> _Directions for this task_
Where the records below reach the line containing "intros x Hin", start transcribing, and end with the line containing "Forall (fun kv : string * Observer =>", exactly and with nothing else added.

[Task input — start]

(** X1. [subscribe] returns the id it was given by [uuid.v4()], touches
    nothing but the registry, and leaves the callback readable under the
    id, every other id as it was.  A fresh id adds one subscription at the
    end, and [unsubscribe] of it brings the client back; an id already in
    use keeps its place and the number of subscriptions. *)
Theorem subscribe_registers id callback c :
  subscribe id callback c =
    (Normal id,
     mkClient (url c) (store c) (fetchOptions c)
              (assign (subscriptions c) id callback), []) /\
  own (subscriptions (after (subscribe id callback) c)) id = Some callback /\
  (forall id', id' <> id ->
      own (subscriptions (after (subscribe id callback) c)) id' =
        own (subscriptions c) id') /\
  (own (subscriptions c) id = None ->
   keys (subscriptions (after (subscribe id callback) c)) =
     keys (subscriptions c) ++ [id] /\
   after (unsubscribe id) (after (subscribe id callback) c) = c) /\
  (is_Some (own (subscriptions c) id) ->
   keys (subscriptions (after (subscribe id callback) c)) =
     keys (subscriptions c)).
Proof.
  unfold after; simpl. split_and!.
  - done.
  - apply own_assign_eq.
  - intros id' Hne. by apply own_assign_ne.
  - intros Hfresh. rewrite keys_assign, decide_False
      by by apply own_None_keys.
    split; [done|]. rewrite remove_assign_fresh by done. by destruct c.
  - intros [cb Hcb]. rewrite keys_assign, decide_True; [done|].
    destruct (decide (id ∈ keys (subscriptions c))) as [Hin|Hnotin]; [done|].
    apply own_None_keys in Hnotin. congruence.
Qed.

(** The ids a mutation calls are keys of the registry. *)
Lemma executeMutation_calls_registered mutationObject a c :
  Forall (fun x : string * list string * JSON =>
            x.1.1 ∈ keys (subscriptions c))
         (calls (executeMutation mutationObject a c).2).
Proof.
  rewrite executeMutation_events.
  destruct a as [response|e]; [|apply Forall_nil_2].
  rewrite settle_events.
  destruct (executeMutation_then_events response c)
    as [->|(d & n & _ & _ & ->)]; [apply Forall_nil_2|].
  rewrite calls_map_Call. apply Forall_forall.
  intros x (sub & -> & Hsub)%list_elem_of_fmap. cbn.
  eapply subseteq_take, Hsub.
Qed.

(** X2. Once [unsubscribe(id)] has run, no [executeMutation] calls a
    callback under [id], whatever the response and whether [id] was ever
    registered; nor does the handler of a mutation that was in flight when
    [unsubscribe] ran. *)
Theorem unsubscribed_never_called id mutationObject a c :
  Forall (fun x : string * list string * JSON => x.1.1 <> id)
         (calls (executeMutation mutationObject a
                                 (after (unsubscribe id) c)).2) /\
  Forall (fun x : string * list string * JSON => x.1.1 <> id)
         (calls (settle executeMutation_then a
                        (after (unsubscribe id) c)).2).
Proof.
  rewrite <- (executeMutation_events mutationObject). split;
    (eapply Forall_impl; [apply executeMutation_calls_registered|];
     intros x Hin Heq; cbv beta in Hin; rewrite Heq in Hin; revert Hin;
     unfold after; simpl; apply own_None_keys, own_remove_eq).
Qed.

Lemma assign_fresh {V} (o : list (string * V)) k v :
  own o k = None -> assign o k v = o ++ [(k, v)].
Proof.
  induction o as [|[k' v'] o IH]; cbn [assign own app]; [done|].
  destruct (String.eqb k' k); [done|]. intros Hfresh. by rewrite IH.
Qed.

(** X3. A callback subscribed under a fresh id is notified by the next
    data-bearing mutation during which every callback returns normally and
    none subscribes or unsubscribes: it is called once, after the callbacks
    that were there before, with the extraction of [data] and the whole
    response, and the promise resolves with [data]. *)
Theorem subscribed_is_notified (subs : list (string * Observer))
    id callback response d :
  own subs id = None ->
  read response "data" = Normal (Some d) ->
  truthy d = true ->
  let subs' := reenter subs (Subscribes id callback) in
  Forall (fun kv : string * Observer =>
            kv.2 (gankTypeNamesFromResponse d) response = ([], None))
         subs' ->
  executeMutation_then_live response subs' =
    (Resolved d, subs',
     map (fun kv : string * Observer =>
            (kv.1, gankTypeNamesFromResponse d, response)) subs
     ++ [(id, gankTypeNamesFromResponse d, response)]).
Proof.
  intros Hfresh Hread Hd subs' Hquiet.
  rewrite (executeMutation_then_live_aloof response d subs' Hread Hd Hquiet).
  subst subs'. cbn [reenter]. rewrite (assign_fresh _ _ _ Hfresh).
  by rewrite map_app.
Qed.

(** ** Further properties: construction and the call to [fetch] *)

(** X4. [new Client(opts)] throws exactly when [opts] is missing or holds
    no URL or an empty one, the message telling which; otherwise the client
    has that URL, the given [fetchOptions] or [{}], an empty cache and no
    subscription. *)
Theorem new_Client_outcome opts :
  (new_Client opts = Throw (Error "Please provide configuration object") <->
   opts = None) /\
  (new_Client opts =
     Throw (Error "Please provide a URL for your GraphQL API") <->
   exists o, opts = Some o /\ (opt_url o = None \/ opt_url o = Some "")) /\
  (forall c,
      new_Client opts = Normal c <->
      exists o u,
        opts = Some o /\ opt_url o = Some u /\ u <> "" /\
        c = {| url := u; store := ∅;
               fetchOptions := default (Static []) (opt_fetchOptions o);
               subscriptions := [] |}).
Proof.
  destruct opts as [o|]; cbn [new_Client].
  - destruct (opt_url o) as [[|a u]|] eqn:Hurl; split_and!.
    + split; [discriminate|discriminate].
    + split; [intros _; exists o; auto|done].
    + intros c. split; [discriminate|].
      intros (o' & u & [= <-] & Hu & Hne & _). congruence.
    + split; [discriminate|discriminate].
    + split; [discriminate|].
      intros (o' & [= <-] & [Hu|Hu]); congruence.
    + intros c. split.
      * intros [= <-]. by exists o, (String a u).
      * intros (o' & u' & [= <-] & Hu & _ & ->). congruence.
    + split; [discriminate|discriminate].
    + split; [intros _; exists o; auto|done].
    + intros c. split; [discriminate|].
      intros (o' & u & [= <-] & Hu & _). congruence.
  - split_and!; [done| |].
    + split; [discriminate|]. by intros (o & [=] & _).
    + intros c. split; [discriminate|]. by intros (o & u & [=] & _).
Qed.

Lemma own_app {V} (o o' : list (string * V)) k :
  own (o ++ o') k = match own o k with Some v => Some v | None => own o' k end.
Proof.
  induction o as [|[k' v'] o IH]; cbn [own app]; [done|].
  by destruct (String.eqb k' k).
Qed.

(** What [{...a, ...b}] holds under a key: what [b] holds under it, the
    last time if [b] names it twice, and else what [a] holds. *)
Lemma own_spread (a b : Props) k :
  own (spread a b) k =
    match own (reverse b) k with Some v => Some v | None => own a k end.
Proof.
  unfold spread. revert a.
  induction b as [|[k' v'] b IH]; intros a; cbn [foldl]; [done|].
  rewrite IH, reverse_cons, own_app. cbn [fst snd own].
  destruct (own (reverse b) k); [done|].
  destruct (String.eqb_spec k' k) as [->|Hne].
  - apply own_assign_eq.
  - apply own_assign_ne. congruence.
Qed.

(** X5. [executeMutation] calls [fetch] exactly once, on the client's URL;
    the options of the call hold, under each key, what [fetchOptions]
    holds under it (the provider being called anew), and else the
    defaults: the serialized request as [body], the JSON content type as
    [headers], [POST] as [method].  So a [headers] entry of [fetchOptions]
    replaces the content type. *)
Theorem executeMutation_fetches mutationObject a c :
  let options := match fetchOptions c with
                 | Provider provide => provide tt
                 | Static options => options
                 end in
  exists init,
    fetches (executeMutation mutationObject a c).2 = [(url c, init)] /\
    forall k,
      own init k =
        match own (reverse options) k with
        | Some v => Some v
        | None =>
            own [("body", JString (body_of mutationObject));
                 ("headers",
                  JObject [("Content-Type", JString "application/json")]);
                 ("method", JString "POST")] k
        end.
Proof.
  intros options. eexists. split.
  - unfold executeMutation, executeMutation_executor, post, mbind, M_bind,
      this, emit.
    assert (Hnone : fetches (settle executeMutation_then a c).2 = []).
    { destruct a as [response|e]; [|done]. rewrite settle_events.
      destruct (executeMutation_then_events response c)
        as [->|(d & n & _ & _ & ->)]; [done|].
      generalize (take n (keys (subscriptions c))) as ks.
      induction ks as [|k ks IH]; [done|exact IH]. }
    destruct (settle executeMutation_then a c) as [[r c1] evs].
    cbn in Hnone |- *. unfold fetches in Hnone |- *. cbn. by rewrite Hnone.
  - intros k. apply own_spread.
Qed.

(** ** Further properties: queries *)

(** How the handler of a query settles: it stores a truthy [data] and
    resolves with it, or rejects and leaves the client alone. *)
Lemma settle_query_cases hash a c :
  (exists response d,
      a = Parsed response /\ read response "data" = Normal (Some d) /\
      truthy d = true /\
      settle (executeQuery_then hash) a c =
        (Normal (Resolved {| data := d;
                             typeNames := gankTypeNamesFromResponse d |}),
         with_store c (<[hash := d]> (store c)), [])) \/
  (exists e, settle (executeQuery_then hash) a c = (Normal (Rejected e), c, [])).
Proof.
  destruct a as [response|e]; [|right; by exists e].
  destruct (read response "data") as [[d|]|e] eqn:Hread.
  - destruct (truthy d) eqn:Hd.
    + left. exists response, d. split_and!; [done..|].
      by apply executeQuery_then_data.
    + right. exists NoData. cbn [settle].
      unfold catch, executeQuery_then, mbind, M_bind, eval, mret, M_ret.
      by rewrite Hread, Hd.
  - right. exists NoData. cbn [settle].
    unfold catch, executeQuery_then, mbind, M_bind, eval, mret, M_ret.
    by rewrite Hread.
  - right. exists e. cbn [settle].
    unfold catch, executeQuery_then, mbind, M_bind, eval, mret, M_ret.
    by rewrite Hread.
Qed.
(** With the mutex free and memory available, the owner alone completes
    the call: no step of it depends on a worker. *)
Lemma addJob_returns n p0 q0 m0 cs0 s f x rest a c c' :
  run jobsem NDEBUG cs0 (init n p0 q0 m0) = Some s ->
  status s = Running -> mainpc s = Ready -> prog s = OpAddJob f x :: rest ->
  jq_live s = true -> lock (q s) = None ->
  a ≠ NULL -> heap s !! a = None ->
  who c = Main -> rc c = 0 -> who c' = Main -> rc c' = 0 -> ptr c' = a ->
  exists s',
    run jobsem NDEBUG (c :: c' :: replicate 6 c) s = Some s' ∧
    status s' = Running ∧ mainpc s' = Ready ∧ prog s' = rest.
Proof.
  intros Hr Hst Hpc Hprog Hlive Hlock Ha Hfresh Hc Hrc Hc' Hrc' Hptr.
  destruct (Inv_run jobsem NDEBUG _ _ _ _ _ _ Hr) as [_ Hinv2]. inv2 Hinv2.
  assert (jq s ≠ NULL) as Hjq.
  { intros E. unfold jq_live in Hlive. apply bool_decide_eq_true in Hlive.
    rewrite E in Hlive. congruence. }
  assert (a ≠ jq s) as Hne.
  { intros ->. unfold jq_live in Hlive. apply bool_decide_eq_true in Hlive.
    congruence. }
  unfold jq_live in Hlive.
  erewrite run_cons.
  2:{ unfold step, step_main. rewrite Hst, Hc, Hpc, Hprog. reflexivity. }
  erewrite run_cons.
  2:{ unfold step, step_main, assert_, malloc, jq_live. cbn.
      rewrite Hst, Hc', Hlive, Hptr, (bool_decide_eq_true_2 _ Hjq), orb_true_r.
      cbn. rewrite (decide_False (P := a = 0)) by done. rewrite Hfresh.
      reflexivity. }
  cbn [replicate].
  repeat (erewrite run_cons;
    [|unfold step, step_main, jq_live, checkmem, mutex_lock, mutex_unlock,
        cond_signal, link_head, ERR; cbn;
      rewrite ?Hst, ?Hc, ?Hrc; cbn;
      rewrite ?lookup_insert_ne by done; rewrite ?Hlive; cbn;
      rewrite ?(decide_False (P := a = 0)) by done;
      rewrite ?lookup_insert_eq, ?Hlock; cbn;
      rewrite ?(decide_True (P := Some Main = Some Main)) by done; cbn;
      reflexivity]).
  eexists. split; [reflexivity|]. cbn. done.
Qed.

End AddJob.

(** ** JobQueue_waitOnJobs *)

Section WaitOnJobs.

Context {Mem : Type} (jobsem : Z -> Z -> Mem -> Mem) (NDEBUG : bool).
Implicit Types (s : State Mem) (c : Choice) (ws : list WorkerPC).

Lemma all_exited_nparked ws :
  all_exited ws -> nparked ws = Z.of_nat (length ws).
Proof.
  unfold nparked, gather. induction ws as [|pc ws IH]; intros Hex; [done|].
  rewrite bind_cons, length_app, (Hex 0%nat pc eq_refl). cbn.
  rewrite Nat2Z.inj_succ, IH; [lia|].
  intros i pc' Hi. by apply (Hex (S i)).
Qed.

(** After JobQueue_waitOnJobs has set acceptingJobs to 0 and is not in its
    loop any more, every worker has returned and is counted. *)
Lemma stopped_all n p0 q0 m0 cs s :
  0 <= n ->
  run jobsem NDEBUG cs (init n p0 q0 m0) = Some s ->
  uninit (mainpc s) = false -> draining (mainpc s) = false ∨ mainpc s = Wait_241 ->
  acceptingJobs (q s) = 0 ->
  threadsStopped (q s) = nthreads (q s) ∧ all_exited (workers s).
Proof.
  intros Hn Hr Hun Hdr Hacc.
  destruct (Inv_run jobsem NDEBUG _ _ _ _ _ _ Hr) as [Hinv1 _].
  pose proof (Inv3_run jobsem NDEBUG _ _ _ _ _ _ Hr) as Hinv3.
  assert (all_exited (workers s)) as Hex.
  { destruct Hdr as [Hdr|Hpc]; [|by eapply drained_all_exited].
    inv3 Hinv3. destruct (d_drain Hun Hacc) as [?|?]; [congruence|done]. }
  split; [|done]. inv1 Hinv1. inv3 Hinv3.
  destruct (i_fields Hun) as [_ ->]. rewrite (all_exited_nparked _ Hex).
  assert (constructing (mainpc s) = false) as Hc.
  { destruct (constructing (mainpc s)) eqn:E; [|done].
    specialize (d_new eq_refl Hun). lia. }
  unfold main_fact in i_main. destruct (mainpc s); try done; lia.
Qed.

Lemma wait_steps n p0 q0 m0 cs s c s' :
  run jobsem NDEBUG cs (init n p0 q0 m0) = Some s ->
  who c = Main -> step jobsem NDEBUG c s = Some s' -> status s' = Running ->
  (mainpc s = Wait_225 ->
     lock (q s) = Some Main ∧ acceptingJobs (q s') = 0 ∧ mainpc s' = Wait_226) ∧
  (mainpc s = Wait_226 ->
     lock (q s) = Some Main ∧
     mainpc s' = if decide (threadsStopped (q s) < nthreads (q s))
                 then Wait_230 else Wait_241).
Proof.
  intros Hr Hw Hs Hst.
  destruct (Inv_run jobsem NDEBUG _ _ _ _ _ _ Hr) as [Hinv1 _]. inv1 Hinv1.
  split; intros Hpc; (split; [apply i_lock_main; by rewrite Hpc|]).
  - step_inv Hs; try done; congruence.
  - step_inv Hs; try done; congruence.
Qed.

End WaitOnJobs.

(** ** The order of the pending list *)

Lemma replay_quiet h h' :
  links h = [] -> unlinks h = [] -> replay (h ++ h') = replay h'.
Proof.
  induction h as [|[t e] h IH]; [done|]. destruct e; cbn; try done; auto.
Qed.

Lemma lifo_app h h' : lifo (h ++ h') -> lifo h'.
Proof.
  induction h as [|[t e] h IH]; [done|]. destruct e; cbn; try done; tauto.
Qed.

[Task input — finish]

> _Task answer_
     intros x Hin Heq; cbv beta in Hin; rewrite Heq in Hin; revert Hin;
     unfold after; simpl; apply own_None_keys, own_remove_eq).
Qed.

Lemma assign_fresh {V} (o : list (string * V)) k v :
  own o k = None -> assign o k v = o ++ [(k, v)].
Proof.
  induction o as [|[k' v'] o IH]; cbn [assign own app]; [done|].
  destruct (String.eqb k' k); [done|]. intros Hfresh. by rewrite IH.
Qed.

(** X3. A callback subscribed under a fresh id is notified by the next
    data-bearing mutation during which every callback returns normally and
    none subscribes or unsubscribes: it is called once, after the callbacks
    that were there before, with the extraction of [data] and the whole
    response, and the promise resolves with [data]. *)
Theorem subscribed_is_notified (subs : list (string * Observer))
    id callback response d :
  own subs id = None ->
  read response "data" = Normal (Some d) ->
  truthy d = true ->
  let subs' := reenter subs (Subscribes id callback) in
  Forall (fun kv : string * Observer =>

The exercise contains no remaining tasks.